> **TASK TO COMPLETE**
Report every line in the records below that holds the word "strings".
BEGIN PROVIDED ENTRIES
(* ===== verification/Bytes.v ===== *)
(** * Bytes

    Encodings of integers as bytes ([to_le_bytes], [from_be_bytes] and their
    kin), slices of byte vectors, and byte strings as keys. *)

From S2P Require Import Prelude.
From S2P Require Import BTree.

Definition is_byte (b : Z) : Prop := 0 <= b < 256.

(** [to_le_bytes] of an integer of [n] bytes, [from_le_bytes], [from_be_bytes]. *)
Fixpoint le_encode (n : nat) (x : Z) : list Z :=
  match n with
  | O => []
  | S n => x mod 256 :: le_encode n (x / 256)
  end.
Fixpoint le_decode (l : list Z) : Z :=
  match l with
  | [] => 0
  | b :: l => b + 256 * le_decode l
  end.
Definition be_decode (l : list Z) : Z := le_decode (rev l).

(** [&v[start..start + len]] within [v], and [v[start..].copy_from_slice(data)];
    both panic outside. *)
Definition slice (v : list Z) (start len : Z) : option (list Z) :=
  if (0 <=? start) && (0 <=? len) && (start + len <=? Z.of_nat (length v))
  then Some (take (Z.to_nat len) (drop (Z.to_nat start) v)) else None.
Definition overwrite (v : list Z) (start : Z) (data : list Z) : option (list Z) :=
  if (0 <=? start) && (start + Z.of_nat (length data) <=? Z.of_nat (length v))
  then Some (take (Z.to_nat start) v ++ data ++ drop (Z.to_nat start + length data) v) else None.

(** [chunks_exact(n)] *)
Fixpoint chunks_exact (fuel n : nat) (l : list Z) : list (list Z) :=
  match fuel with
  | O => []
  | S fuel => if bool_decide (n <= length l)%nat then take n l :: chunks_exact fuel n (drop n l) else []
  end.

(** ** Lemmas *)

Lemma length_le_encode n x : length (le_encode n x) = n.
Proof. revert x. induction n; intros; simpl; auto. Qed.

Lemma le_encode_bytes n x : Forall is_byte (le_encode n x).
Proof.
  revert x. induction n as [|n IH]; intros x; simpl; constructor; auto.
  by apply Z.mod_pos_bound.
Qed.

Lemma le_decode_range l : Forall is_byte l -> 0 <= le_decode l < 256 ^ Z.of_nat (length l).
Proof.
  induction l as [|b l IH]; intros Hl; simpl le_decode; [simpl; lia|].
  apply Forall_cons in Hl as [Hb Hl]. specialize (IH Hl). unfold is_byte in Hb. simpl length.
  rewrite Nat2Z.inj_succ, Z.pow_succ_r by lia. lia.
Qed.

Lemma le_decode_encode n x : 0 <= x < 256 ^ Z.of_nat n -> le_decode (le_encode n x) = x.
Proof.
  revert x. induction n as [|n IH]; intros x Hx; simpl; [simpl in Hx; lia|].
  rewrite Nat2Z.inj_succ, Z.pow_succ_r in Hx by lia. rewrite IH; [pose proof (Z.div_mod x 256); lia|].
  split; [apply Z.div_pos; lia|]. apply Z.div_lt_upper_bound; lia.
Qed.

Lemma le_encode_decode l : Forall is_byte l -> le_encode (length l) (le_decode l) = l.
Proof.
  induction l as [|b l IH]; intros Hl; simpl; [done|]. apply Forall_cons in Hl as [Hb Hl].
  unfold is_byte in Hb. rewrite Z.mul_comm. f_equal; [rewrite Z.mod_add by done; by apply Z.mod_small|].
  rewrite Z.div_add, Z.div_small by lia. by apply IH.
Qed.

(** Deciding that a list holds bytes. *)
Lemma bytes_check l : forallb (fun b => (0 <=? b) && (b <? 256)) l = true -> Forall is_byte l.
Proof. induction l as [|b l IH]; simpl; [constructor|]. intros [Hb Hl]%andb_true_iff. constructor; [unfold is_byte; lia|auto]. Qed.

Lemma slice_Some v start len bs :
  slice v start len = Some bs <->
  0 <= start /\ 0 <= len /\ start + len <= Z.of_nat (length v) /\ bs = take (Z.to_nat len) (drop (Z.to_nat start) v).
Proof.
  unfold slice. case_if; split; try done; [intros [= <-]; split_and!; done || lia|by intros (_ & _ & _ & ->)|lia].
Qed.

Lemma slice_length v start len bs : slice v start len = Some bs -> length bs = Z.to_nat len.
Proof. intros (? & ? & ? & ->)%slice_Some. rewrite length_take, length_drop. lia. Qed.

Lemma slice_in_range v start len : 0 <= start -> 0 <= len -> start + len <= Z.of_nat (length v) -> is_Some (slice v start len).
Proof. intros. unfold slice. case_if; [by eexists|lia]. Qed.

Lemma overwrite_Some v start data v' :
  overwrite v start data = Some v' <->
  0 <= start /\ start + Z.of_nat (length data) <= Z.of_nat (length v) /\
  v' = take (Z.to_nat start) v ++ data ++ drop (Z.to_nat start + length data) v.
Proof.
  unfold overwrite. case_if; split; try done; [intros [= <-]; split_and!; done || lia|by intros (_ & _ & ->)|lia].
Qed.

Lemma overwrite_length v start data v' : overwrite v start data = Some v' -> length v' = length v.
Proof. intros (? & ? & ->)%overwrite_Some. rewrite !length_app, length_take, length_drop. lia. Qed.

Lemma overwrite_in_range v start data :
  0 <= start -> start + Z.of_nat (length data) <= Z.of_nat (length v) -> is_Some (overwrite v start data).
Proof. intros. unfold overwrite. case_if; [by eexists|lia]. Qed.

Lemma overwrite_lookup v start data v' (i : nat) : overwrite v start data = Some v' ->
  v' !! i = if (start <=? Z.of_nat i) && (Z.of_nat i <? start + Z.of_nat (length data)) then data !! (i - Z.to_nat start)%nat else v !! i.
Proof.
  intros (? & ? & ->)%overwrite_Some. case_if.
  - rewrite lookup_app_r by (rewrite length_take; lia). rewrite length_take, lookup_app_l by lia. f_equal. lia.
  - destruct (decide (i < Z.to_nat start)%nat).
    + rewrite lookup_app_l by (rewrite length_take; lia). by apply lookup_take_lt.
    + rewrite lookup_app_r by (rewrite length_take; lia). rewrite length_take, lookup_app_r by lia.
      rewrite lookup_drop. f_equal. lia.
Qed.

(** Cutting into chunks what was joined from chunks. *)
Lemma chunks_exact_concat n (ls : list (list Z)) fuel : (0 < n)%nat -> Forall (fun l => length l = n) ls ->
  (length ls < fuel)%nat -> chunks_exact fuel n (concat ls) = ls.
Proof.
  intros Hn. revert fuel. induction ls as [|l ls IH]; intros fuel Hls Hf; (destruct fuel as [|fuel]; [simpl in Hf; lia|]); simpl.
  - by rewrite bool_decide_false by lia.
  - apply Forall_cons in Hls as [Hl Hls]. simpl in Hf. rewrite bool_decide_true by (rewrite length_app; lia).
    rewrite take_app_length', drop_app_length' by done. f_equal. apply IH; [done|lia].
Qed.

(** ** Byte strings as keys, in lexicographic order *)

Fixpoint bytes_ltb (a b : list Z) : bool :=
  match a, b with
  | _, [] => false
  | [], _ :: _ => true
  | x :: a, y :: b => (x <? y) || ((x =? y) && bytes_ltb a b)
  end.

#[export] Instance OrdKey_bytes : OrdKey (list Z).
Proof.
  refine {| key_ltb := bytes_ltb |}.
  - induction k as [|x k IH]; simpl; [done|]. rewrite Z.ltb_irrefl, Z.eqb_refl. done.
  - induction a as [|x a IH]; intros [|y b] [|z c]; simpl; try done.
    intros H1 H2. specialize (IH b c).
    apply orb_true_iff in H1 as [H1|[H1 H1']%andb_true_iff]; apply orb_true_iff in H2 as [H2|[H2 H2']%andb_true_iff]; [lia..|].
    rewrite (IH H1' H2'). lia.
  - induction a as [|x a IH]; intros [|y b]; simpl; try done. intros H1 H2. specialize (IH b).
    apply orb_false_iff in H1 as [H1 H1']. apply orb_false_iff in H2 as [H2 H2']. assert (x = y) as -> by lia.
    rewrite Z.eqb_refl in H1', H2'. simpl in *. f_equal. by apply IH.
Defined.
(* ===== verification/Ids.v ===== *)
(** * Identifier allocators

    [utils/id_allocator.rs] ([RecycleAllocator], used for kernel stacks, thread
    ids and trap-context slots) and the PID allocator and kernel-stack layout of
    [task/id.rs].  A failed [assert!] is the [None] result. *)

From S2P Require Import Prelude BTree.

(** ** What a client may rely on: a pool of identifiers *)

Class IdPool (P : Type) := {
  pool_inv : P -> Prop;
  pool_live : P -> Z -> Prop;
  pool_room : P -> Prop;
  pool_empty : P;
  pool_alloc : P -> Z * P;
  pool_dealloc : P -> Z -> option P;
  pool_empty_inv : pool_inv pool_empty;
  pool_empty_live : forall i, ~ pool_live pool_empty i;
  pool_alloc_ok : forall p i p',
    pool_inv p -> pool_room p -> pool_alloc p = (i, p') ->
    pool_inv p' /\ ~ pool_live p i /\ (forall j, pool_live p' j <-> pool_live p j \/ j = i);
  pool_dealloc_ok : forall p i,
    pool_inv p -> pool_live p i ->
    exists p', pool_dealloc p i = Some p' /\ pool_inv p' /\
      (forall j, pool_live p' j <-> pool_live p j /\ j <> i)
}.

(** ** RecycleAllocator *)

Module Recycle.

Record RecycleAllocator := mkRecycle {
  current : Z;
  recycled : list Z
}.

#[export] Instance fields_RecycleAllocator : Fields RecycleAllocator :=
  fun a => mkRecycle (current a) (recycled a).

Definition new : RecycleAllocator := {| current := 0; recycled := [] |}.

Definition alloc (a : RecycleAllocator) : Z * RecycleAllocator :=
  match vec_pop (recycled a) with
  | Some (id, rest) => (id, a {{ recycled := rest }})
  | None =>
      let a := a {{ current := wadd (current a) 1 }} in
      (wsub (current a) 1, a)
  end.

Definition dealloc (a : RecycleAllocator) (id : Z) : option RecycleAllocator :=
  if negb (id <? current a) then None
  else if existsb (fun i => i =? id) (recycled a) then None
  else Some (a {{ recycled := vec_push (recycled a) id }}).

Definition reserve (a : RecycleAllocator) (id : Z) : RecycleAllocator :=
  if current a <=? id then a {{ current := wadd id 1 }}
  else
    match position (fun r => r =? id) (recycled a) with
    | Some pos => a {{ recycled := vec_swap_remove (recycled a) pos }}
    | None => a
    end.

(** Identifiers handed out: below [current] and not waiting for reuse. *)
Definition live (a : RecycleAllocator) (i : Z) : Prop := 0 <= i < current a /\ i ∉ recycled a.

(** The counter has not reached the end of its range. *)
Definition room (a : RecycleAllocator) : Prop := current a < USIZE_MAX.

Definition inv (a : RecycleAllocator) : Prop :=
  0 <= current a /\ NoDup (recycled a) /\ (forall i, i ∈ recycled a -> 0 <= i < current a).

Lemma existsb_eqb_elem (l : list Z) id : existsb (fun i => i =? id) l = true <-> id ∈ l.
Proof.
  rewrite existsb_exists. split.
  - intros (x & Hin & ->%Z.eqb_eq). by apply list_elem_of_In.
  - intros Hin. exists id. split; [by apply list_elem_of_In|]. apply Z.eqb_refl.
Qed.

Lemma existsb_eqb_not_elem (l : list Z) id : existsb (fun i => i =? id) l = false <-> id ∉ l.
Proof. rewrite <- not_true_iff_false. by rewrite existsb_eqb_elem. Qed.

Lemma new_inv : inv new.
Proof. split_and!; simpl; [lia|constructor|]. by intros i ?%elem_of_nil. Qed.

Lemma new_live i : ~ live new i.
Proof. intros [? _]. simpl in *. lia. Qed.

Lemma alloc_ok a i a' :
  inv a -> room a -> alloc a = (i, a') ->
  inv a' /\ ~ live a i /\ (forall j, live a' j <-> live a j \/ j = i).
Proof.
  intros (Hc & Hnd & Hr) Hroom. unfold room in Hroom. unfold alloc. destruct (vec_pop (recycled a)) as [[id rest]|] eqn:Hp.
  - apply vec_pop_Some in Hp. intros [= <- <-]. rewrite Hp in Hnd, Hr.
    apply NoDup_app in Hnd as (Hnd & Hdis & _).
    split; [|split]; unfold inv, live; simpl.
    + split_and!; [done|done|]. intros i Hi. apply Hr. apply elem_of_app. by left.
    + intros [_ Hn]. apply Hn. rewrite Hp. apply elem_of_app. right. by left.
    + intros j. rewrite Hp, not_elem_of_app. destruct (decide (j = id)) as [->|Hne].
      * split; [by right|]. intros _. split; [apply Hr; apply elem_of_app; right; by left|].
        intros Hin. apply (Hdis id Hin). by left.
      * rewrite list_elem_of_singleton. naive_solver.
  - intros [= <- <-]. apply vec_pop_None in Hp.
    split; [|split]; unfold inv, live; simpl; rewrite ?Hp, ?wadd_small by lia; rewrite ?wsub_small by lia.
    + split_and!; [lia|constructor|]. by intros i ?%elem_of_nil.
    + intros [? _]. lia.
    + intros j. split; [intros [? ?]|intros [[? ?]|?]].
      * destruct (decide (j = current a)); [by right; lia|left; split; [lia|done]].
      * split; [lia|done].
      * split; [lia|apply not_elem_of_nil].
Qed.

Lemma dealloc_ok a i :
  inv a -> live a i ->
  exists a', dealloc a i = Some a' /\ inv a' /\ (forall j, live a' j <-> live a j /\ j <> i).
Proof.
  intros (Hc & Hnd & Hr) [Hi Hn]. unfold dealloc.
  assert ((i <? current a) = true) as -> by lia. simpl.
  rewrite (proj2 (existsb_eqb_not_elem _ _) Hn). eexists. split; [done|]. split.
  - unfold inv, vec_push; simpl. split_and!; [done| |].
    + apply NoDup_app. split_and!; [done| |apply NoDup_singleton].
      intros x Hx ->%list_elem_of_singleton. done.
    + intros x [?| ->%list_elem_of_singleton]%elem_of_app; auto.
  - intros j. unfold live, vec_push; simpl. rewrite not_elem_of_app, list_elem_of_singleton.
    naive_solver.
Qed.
END PROVIDED ENTRIES
> **FINISHED EXERCISE**
    kin), slices of byte vectors, and byte strings as keys. *)
(** ** Byte strings as keys, in lexicographic order *)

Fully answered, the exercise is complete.